(** A row is in the interval of a core exactly when the plan gives it to the
    core. *)
Lemma in_interval_plan i b q :
  0 <= i < usedCoreNum r -> 0 <= b < batchSize_ k -> 0 <= q < rows_of k b ->
  in_interval (core i) (const i) b q = true <-> Workload.in_core plan i b q.
Proof.
  intros Hi Hb Hq. destruct (const_interval i Hi) as (Es & Ee & _). unfold Workload.in_core.
  rewrite <- Es, <- Ee. unfold lexle, lexlt, in_interval, row_lo, row_hi. cbn [fst snd].
  change (q_len (core i) (const i) b) with (q_len (core_of l false 0) (params_of l) b).
  rewrite (ag_rows _ _ HA) by lia. rewrite !andb_true_iff, !Z.leb_le, !Z.ltb_lt.
  rewrite pair_eq. generalize (bN2Start (const i)) (bN2End (const i)) (gS1Start (const i)) (gS1End (const i)).
  intros b0 b1 g0 g1. destruct (Z.eqb_spec b b0), (Z.eqb_spec b b1); lia.
Qed.

(** The rows do not depend on the core. *)
Lemma row_tasks_launch i b :
  row_tasks (core i) (const i) b = row_tasks (core_of l false 0) (params_of l) b.
Proof.
  unfold row_tasks, task, row_blocks, win_blocks, cmp_blocks, win_keys, win_first, cmp_keys,
    live, diag, q_before, kv_before, cmp_before, kv_len, q_len, block_keys. reflexivity.
Qed.

Lemma q_len_launch i b : q_len (core i) (const i) b = q_len (core_of l false 0) (params_of l) b.
Proof. reflexivity. Qed.

Lemma core_tasks_le i :
  0 <= i < usedCoreNum r -> (length (core_tasks (core i) (const i)) <= length (all_tasks l (batchSize_ k)))%nat.
Proof.
  intros Hi. pose proof (interval_ok i Hi) as HI.
  destruct (core_tasks_end (core i) (const i) (batchSize_ k) HI) as [<- _].
  destruct HI as [[B1 B2] G [E1 E2] S _]. unfold all_tasks.
  assert (He : end_batch (const i) <= batchSize_ k).
  { unfold end_batch. destruct (Z.eqb_spec (gS1End (const i)) 0) as [|Hne]; [done|]. destruct (E2 Hne). lia. }
  apply span_flat_length_le; [lia|done|]. intros b Hb. unfold batch_tasks. rewrite row_tasks_launch.
  apply span_flat_length_le; [unfold row_lo; case_match; lia| |done].
  unfold row_hi. rewrite <- (q_len_launch i). destruct (Z.eqb_spec b (bN2End (const i))) as [->|]; [|done].
  destruct (Z.eq_dec (gS1End (const i)) 0) as [->|Hne]; [|by apply E2].
  rewrite q_len_launch, (ag_rows _ _ HA); [|unfold end_batch in *; case_match; lia].
  apply rows_range; [done|]. unfold end_batch in *; case_match; lia.
Qed.

(** The run of a used core, and of a core without work. *)
Lemma run_used i :
  0 <= i < usedCoreNum r ->
  returns (run l aiv (block_of aiv half i)) (fun s' =>
    view (const i) <$> issued (trace s') = core_tasks (core i) (const i) /\
    computed (trace s') = pipeline (core i) (const i) (issued (trace s')) /\
    zeroed (trace s') = core_zeros (core i) (const i)).
Proof.
  intros Hi. pose proof (plan_n _ _ _ (sch_shape _ _ _ _ _ HS)) as Hn. cbn in Hn.
  unfold run. rewrite Init_ok by (done || lia). cbn [mbind res_bind].
  pose proof (core_tasks_le i Hi). pose proof (ag_tasks _ _ HA).
  apply (Process_returns l (batchSize_ k)); try done; try lia.
  - apply (ag_launch _ _ HA).
  - by apply interval_ok.
  - destruct (mo_on _ _ _ _ _ HM i Hi) as [-> _ _ _ _ _]. done.
Qed.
------------------------
Instructions for the task:
Locate the word "Lemma" in the entries, and copy every line where it is found.

Finished task:
Lemma in_interval_plan i b q :
Lemma row_tasks_launch i b :
Lemma q_len_launch i b : q_len (core i) (const i) b = q_len (core_of l false 0) (params_of l) b.
Lemma core_tasks_le i :
Lemma run_used i :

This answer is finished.